Termino con un matiz interesante. El título de Uceda casi copia el de Merton. La diferencia: donde él escribe “furnaces“ (“hornos“) ella, “templo vacío“. El horno es el lugar del horror y de la muerte. El templo es el lugar donde Dios habita, donde el hombre lo encuentra. Pero este lugar está “vacío“. Dios no se encuentra aquí; al menos, no contesta. ¿Está en otro lado o, simplemente, no está? El dolor y el vacío (el sinsentido) se identifican. Pero –ésta es la idea axial del poema– el hombre canta en torno a ambos. El sinsentido y la irracionalidad del mal no pueden anular al hombre que canta, que se pregunta, que se rebela contra esa realidad. Aunque desde el templo vacío nadie conteste, él no puede dejar de preguntar.
[1] Zona desconocida, Fundación José Manuel Lara, 2007. Ganadora del Premio Nacional de la Crítica en modalidad de poesía castellana (2006).
[2] La traducción podría ser “Canto para ser usado en procesiones alrededor de un sitio con hornos”. Este sobrecogedor poema del escritor y monje cisterciense Thomas Merton (Prades, Francia, 1915 – Bangkok, Tailandia, 1968), publicado en 1963, está basado en las memorias de Rudolf Hoss, uno de los jerarcas nazis juzgados en Nurenberg. Tuvo un importante papel en la implantación de los campos de concentración y fue comandante del campo de Auschwitz. Cuenta con la mayor frialdad y distanciamiento cómo organizó el exterminio de miles de judíos. El poema de Merton parafrasea el testamento de Hoss y muestra como el mal puede aplicarse con automatismo deshumanizado. Su verso final remata el poema de una forma escalofriante: “No te creas mejor porque quemas amigos y enemigos con misiles de largo alcance sin ver nunca lo que has hecho“.

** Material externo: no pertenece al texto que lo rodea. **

Lemma no_sep_args (args : list string) :
  args ≠ [] → Forall field_ok args → no_sep (String.concat "," args) = true.
Proof.
  induction args as [|x [|y ys] IH]; intros Hne Hok; [done|by apply Forall_cons in Hok as [[_ ?%no_sep_field] _]|].
  apply Forall_cons in Hok as [[_ Hx] Hok]. pose proof Hok as Hok'. apply Forall_cons in Hok' as [[Hy0 Hy] _].
  change (no_sep (x +:+ "," +:+ String.concat "," (y :: ys)) = true).
  apply no_sep_app; [by apply no_sep_field|]. specialize (IH ltac:(done) Hok).
  assert (Hhd : ∃ d r, String.concat "," (y :: ys) = String d r ∧ is_space d = false).
  { destruct y as [|d y]; [done|]. simpl in Hy. unfold field_char in Hy.
    apply andb_true_iff in Hy as [[[Hd%negb_true_iff _]%andb_true_iff _]%andb_true_iff _].
    exists d. destruct ys; eexists; split; [reflexivity|done|reflexivity|done]. }
  destruct Hhd as (d & r & Heq & Hd). rewrite Heq in IH |- *.
  change (negb (Ascii.eqb d " ") && no_sep (String d r) = true). rewrite IH, andb_true_r.
  destruct (Ascii.eqb_spec d " ") as [->|]; [done|]. done.
Qed.

Lemma atom_piece p args :
  field_ok p → args ≠ [] → Forall field_ok args →
  piece_ok (atom p args) ∧ piece_ok ("NOT " +:+ atom p args).
Proof.
  intros [Hp0 Hp] Hne Hok. destruct p as [|c p]; [done|].
  assert (Hc : is_space c = false).
  { simpl in Hp. unfold field_char in Hp. apply andb_true_iff in Hp as [[[?%negb_true_iff _]%andb_true_iff _]%andb_true_iff _]. done. }
  assert (Hns : no_sep (atom (String c p) args) = true).
  { unfold atom. apply no_sep_app; [|done]. apply no_sep_app; [by apply no_sep_field|].
    apply no_sep_app; [done|]. by apply no_sep_args. }
  assert (Hr : ∀ x, rstrip (x +:+ ")") = x +:+ ")") by (intros x; by rewrite rstrip_app).
  unfold piece_ok, strip. split; split_and!.
  - unfold atom. by destruct (String c p +:+ _).
  - unfold atom. rewrite lstrip_app; [|by simpl; rewrite Hc]. simpl. rewrite Hc. apply Hr.
  - done.
  - done.
  - assert (Hl : ∀ x, lstrip ("NOT " +:+ x) = "NOT " +:+ x) by reflexivity.
    unfold atom. rewrite <-string_app_assoc, lstrip_app, Hl by (rewrite Hl; done). apply Hr.
  - by apply no_sep_app.
Qed.

Lemma atom_piece_pos p args : field_ok p → args ≠ [] → Forall field_ok args → piece_ok (atom p args).
Proof. intros. by apply atom_piece. Qed.

Lemma atom_piece_neg p args :
  field_ok p → args ≠ [] → Forall field_ok args → piece_ok ("NOT " +:+ atom p args).
Proof. intros. by apply atom_piece. Qed.

Lemma lstrip_app_blank a b : lstrip a = "" → lstrip (a +:+ b) = lstrip b.
Proof. induction a as [|c a IH]; [done|]. simpl. destruct (is_space c); [done|discriminate]. Qed.

Lemma rstrip_app_blank a b : rstrip b = "" → rstrip (a +:+ b) = rstrip a.
Proof. intros Hb. induction a as [|c a IH]; [done|]. simpl. by rewrite IH. Qed.

(** The newline that ends every template is stripped by the reader. *)
Lemma parse_line_NL x : parse_line (x +:+ NL) = parse_line x.
Proof.
  unfold parse_line. f_equal. f_equal. f_equal. unfold strip.
  destruct (decide (lstrip x = "")) as [E|E].
  - rewrite lstrip_app_blank, E by done. done.
  - rewrite lstrip_app by done. by rewrite rstrip_app_blank.
Qed.

Lemma horn_of_render x name ants t :
  x = render_clause name (ants ++ [t]) +:+ NL →
  piece_ok name → Forall piece_ok (ants ++ [t]) →
  Forall (λ l, is_neg l = true) ants → is_neg t = false → horn_line x.
Proof.
  intros -> Hn Hok Hants Ht. exists name, ants, t. split_and!; [|done|done].
  rewrite parse_line_NL, parse_render; [done|done|by destruct ants|done].
Qed.

(** Normalise two concatenations of literals and fields. *)
Ltac norm_eq :=
  unfold render_clause, atom; cbn;
  repeat (rewrite ?string_app_assoc; cbn); reflexivity.

(** A generated line is [render_clause name (ants ++ [t])] with the given
    antecedents and consequent; the rest follows from the fields. *)
Ltac horn name ants t :=
  apply (horn_of_render _ name ants t);
  [ norm_eq
  | vm_decide
  | cbn [app]; repeat (apply Forall_cons_2); [..|apply Forall_nil_2];
    (apply atom_piece_neg || apply atom_piece_pos);
    solve [ done | repeat (apply Forall_cons_2); [..|apply Forall_nil_2]; assumption | vm_decide ]
  | repeat (apply Forall_cons_2); [..|apply Forall_nil_2]; apply is_neg_NOT
  | reflexivity ].

Lemma generate_buffer_overflow_horn name line cons :
  Forall field_ok (row_nodes line) → generate_buffer_overflow name line = Ok cons → horn_line cons.
Proof.
  unfold generate_buffer_overflow. cbv zeta. intros Hf.
  destruct (row_nodes line) as [|n0 [|n1 [|n2 ns]]]; repeat (apply Forall_cons in Hf as [? Hf]);
    repeat (case_bool_decide; cbn iota); cbn; intros E; try discriminate; injection E as <-.
  all: match goal with
  | _ : _ = "DUPath0" |- _ => horn "DUPath0" ["NOT " +:+ atom "DUEdge" [n0; n1]] (atom "DUPath" [n0; n1])
  | _ : _ = "DUPath1" |- _ => horn "DUPath1" ["NOT " +:+ atom "TrueBranch" [n0; n1]] (atom "DUPath" [n0; n1])
  | _ : _ = "DUPath2" |- _ => horn "DUPath2" ["NOT " +:+ atom "FalseBranch" [n0; n1]] (atom "DUPath" [n0; n1])
  | _ : _ = "DUPath3" |- _ =>
      horn "DUPath3" ["NOT " +:+ atom "DUPath" [n0; n1]; "NOT " +:+ atom "DUEdge" [n1; n2]] (atom "DUPath" [n0; n2])
  | _ : _ = "DUPath4" |- _ =>
      horn "DUPath4" ["NOT " +:+ atom "DUPath" [n0; n1]; "NOT " +:+ atom "TrueCond" [n1];
                      "NOT " +:+ atom "TrueBranch" [n1; n2]] (atom "DUPath" [n0; n2])
  | _ : _ = "DUPath5" |- _ =>
      horn "DUPath5" ["NOT " +:+ atom "DUPath" [n0; n1]; "NOT " +:+ atom "FalseCond" [n1];
                      "NOT " +:+ atom "FalseBranch" [n1; n2]] (atom "DUPath" [n0; n2])
  end.
Qed.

[3] He estudiado este tema, en relación con la cosmovisión judía, basándome en el cuento de I. B. Singer Las palomas, en El mal como principio primordial de la historia. Notas a un cuento de Isaac Bashevis Singer, en El Catoblepas. Revista crítica del presente, nº 190, invierno 2020. https://www.nodulo.org/ec//2020/n190p08.htm. El tema de una explicación trascendente del mal atraviesa la obra de Singer como una constante.

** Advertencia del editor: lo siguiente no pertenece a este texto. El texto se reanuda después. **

(* ===== verification/AddFx.v ===== *)
(** * The FX hypothesis ([src/bingo/add-fx.py])

    The script reads clause lines into a set of triples (rule name,
    frozenset of antecedent tuples, consequent), adds to every clause
    [DUPath(f) => Alarm(f)] the antecedent [FX(f)], and prints every
    clause again as [ruleName: NOT a1, ..., consequent].  Python sets
    are iterated in an arbitrary order: every set the script iterates
    has its own enumeration parameter. *)

From S2P Require Import Prelude Clauses PyStr.

(** A clause of the script: rule name, antecedent tuples, consequent. *)
#[warnings="-notation-for-abbreviation"]
Notation fx_clause := (string * gset string * string)%type.

(** Lines 22-23: [clause2Antecedents], a frozenset. *)
Definition fx_antecedents (c : clause) : gset string := list_to_set (map lit2Tuple (removelast c)).

(** Lines 30-34: [splitTuple]; [t.split('(')] must have two parts. *)
Definition split_tuple (t : string) : res (string * string) :=
  match str_split "(" t with
  | [relName; fields] =>
      assert! bool_decide (String.get (String.length fields - 1) fields = Some ")"%char) ;;
      Ok (relName, String.substring 0 (String.length fields - 1) fields)
  | _ => Err ValueError
  end.

(** Line 40: the stripped non-empty parts of [line.split(':')]. *)
Definition rline (line : string) : list string := nonempty_stripped (str_split ":" line).

(** Line 41: [for ruleName, clauseStr in rlines: assert ruleName.count(' ') == 0]. *)
Definition check_rline (rl : list string) : res (string * string) :=
  match rl with
  | [ruleName; clauseStr] =>
      assert! str_forall (λ c, negb (Ascii.eqb c " ")) ruleName ;;
      Ok (ruleName, clauseStr)
  | _ => Err ValueError
  end.

(** Lines 42-43: the literals of [clauseStr.split(', ')]. *)
Definition rcl (p : string * string) : string * clause :=
  (p.1, map strip (str_split ", " p.2)).

(** Lines 44-45: one clause triple. *)
Definition to_fx_clause (rc : string * clause) : res fx_clause :=
  consequent ← clause2Consequent rc.2;
  Ok (rc.1, fx_antecedents rc.2, consequent).

Section fx.
Context (ens : Enum string) (enl : Enum (list string)) (enr : Enum (string * clause))
  (enf : Enum fx_clause).

(** Lines 54-67: one clause of [clauses] into [ans]. *)
Definition fx_step (ans : gset fx_clause) (c : fx_clause) : res (gset fx_clause) :=
  let '(ruleName, ants, consequent) := c in
  if negb (String.prefix "Alarm(" consequent) then Ok ({[c]} ∪ ans) else
  '(_, alarmFields) ← split_tuple consequent;
  assert! bool_decide (size ants = 1) ;;
  antecedent ← (match enum_of ens ants with a :: _ => Ok a | [] => Err KeyError end);
  '(antRelName, antFields) ← split_tuple antecedent;
  assert! bool_decide (antRelName = "DUPath") ;;
  assert! bool_decide (antFields = alarmFields) ;;
  let newAnts : gset string := {[antecedent; "FX(" +:+ antFields +:+ ")"]} in
  Ok ({[(ruleName, newAnts, consequent)]} ∪ ans).

(** Lines 72-75: one printed clause. *)
Definition print_fx (c : fx_clause) : string :=
  let '(ruleName, antecedents, consequent) := c in
  ruleName +:+ ": " +:+ String.concat ", " (map (λ a, "NOT " +:+ a) (enum_of ens antecedents))
    +:+ ", " +:+ consequent.

(** Lines 39-75: the whole script, from the lines of stdin to the lines
    printed. *)
Definition add_fx (input : list string) : res (list string) :=
  let lines : gset string := list_to_set (stripped_lines input) in
  let rlines : gset (list string) := set_map rline lines in
  pairs ← res_map check_rline (enum_of enl rlines);
  let rcls : gset (string * clause) := list_to_set (map rcl pairs) in
  cls ← res_map to_fx_clause (enum_of enr rcls);
  let clauses : gset fx_clause := list_to_set cls in
  ans ← res_fold fx_step ∅ (enum_of enf clauses);
  Ok (map print_fx (enum_of enf ans)).

End fx.

(** ** Lemmas *)

Definition not_char (c : ascii) (x : ascii) : bool := negb (Ascii.eqb x c).

Lemma split_go_char_free c cur a s :
  str_forall (not_char c) a = true →
  split_go [c] cur (a +:+ s) = split_go [c] (rev (String.list_ascii_of_string a) ++ cur) s.
Proof.
  revert cur. induction a as [|x a IH]; intros cur Ha; [done|].
  simpl in Ha |- *. apply andb_true_iff in Ha as [Hx Ha].
  rewrite bool_decide_false.
  - rewrite IH, <-app_assoc; done.
  - intros [k Hk]. simplify_eq/=. unfold not_char in Hx. by rewrite Ascii.eqb_refl in Hx.
Qed.

(** [(a + c + b).split(c)] is [[a, b]] when neither part contains [c]. *)
Lemma str_split_char c a b :
  str_forall (not_char c) a = true → str_forall (not_char c) b = true →
  str_split (String c "") (a +:+ String c b) = [a; b].
Proof.
  intros Ha Hb. unfold str_split. simpl.
  rewrite split_go_char_free by done. rewrite app_nil_r. simpl.
  rewrite bool_decide_true by (by exists (rev (String.list_ascii_of_string a))).
  simpl. rewrite drop_0, rev_involutive, String.string_of_list_ascii_of_string.
  rewrite <-(string_app_nil_r b) at 1. rewrite split_go_char_free by done. simpl.
  by rewrite app_nil_r, rev_involutive, String.string_of_list_ascii_of_string.
Qed.

Lemma substring_app_l (s1 s2 : string) : String.substring 0 (String.length s1) (s1 +:+ s2) = s1.
Proof. induction s1 as [|c s1 IH]; [by destruct s2|]. simpl. by rewrite IH. Qed.

Lemma length_app (s1 s2 : string) : String.length (s1 +:+ s2) = String.length s1 + String.length s2.
Proof. induction s1 as [|c s1 IH]; [done|]. simpl. by rewrite IH. Qed.

(** [splitTuple(rel + '(' + f + ')')] for [rel] and [f] without ['(']. *)
Lemma split_tuple_ok rel f :
  str_forall (not_char "(") rel = true → str_forall (not_char "(") f = true →
  split_tuple (rel +:+ "(" +:+ f +:+ ")") = Ok (rel, f).
Proof.
  intros Hr Hf. unfold split_tuple.
  change ("(" +:+ f +:+ ")") with (String "("%char (f +:+ ")")).
  rewrite (str_split_char "(" rel (f +:+ ")")); [|done|].
  2: { clear Hr. induction f as [|x f IH]; [done|]. simpl in Hf |- *.
       apply andb_true_iff in Hf as [-> ?]. by apply IH. }
  rewrite length_app. simpl. rewrite Nat.add_sub.
  rewrite <-(Nat.add_0_l (String.length f)), <-String.append_correct2.
  rewrite bool_decide_true by done. simpl. by rewrite substring_app_l.
Qed.

Lemma prefix_app (s t : string) : String.prefix s (s +:+ t) = true.
Proof.
  induction s as [|c s IH]; [by destruct t|]. simpl.
  destruct (Ascii.ascii_dec c c); [done|congruence].
Qed.

(** [parse_line] on the line of a fact clause. *)
Lemma fact_line_parse r t :
  piece_ok r → piece_ok t → parse_line (r +:+ ": , " +:+ t) = Some (r, [""; t]).
Proof.
  intros (Hr0 & Hr & Hrs) (Ht0 & Ht & Hts).
  pose proof (strip_fixed r Hr) as [Hrl Hrr]. pose proof (strip_fixed t Ht) as [Htl Htr].
  unfold parse_line.
  assert (Hs : strip (r +:+ ": , " +:+ t) = r +:+ ": , " +:+ t).
  { unfold strip. rewrite lstrip_app, Hrl by congruence.
    assert (H2 : rstrip (": , " +:+ t) = ": , " +:+ t) by (rewrite rstrip_app, Htr; congruence).
    rewrite rstrip_app, H2; [done|]. by rewrite H2. }
  rewrite Hs, split_cons_no_sep by done.
  change (": , " +:+ t) with (String ":"%char (String " "%char (String ","%char (String " "%char t)))).
  rewrite split_cons_colon, split_cons_char by done. cbn [split_cons].
  rewrite <-(string_app_nil_r t) at 1. rewrite split_cons_no_sep by done.
  cbn [split_cons cons_first map]. rewrite !string_app_nil_r, Hr, Ht. reflexivity.
Qed.

(** ** Properties of add-fx *)

(** C20 (functional): the transformation of [add-fx.py] (lines 55-67).
    A clause [DUPath(f) => Alarm(f)] (with [f] free of ['(']) becomes
    [DUPath(f), FX(f) => Alarm(f)] under the same rule name, whatever
    the iteration orders. *)
Theorem fx_step_alarm ens ans r f :
  str_forall (not_char "(") f = true →
  fx_step ens ans (r, {["DUPath(" +:+ f +:+ ")"]}, "Alarm(" +:+ f +:+ ")") =
  Ok ({[(r, {["DUPath(" +:+ f +:+ ")"; "FX(" +:+ f +:+ ")"]}, "Alarm(" +:+ f +:+ ")")]} ∪ ans).
Proof.
  intros Hf. unfold fx_step. rewrite prefix_app. cbn [negb].
  change ("Alarm(" +:+ f +:+ ")") with ("Alarm" +:+ "(" +:+ f +:+ ")").
  rewrite split_tuple_ok by done. rewrite Ok_bind. cbv beta iota.
  rewrite size_singleton, bool_decide_true by done. change (py_assert true) with (Ok ()).
  rewrite Ok_bind, enum_singleton, Ok_bind.
  change ("DUPath(" +:+ f +:+ ")") with ("DUPath" +:+ "(" +:+ f +:+ ")").
  rewrite split_tuple_ok by done. rewrite Ok_bind. cbv beta iota.
  rewrite !bool_decide_true by done. reflexivity.
Qed.

Lemma fx_step_alarm_witness :
  fx_step elements_enum ∅ ("Alarm", {["DUPath(1,2)"]}, "Alarm(1,2)") =
  Ok {[("Alarm", {["DUPath(1,2)"; "FX(1,2)"]}, "Alarm(1,2)")]}.
Proof.
  rewrite (fx_step_alarm elements_enum ∅ "Alarm" "1,2"); [|done]. by rewrite union_empty_r_L.
Defined.

(** C36: a fact clause [r: t] (no antecedent, [t] not an alarm) is
    kept by [add-fx.py] and printed (line 75, ['{}: {}, {}'] with an
    empty join) as [r: , t], which the parser of [cons_all2bnet.py] reads
    as the clause [("", t)]: a clause with the empty string as an
    antecedent tuple. *)
Theorem add_fx_fact_clause ens ans r t :
  piece_ok r → piece_ok t → String.prefix "Alarm(" t = false →
  fx_step ens ans (r, ∅, t) = Ok ({[(r, ∅, t)]} ∪ ans) ∧
  print_fx ens (r, ∅, t) = r +:+ ": , " +:+ t ∧
  parse_line (print_fx ens (r, ∅, t)) = Some (r, [""; t]).
Proof.
  intros Hr Ht Ha. split; [unfold fx_step; by rewrite Ha|].
  assert (Hp : print_fx ens (r, ∅, t) = r +:+ ": , " +:+ t) by (unfold print_fx; by rewrite enum_empty).
  split; [done|]. rewrite Hp. apply fact_line_parse; done.
Qed.

Lemma add_fx_fact_clause_witness :
  add_fx elements_enum elements_enum elements_enum elements_enum ["R1: B(1)"] = Ok ["R1: , B(1)"] ∧
  parse_line "R1: , B(1)" = Some ("R1", [""; "B(1)"]).
Proof.
  destruct (add_fx_fact_clause elements_enum ∅ "R1" "B(1)") as (_ & Hp & Hparse);
    [split_and!; [discriminate|reflexivity|reflexivity]..|reflexivity|].
  split; [vm_eq|]. rewrite Hp in Hparse. exact Hparse.
Defined.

[4] Defensa de la poesía, Barcelona, Ediciones Península, 1986, p. 31.
[5] Sara Pujol Russell, prólogo a la antología de Julia Uceda En el viento, hacia el mar (1959-2002), Sevilla, Fundación José Manuel Lara, 2002, p. 23.
[6] De camino al habla, Barcelona, Ediciones del Serbal, 1987. Citado por Sara Pujol en op. cit., p. 36.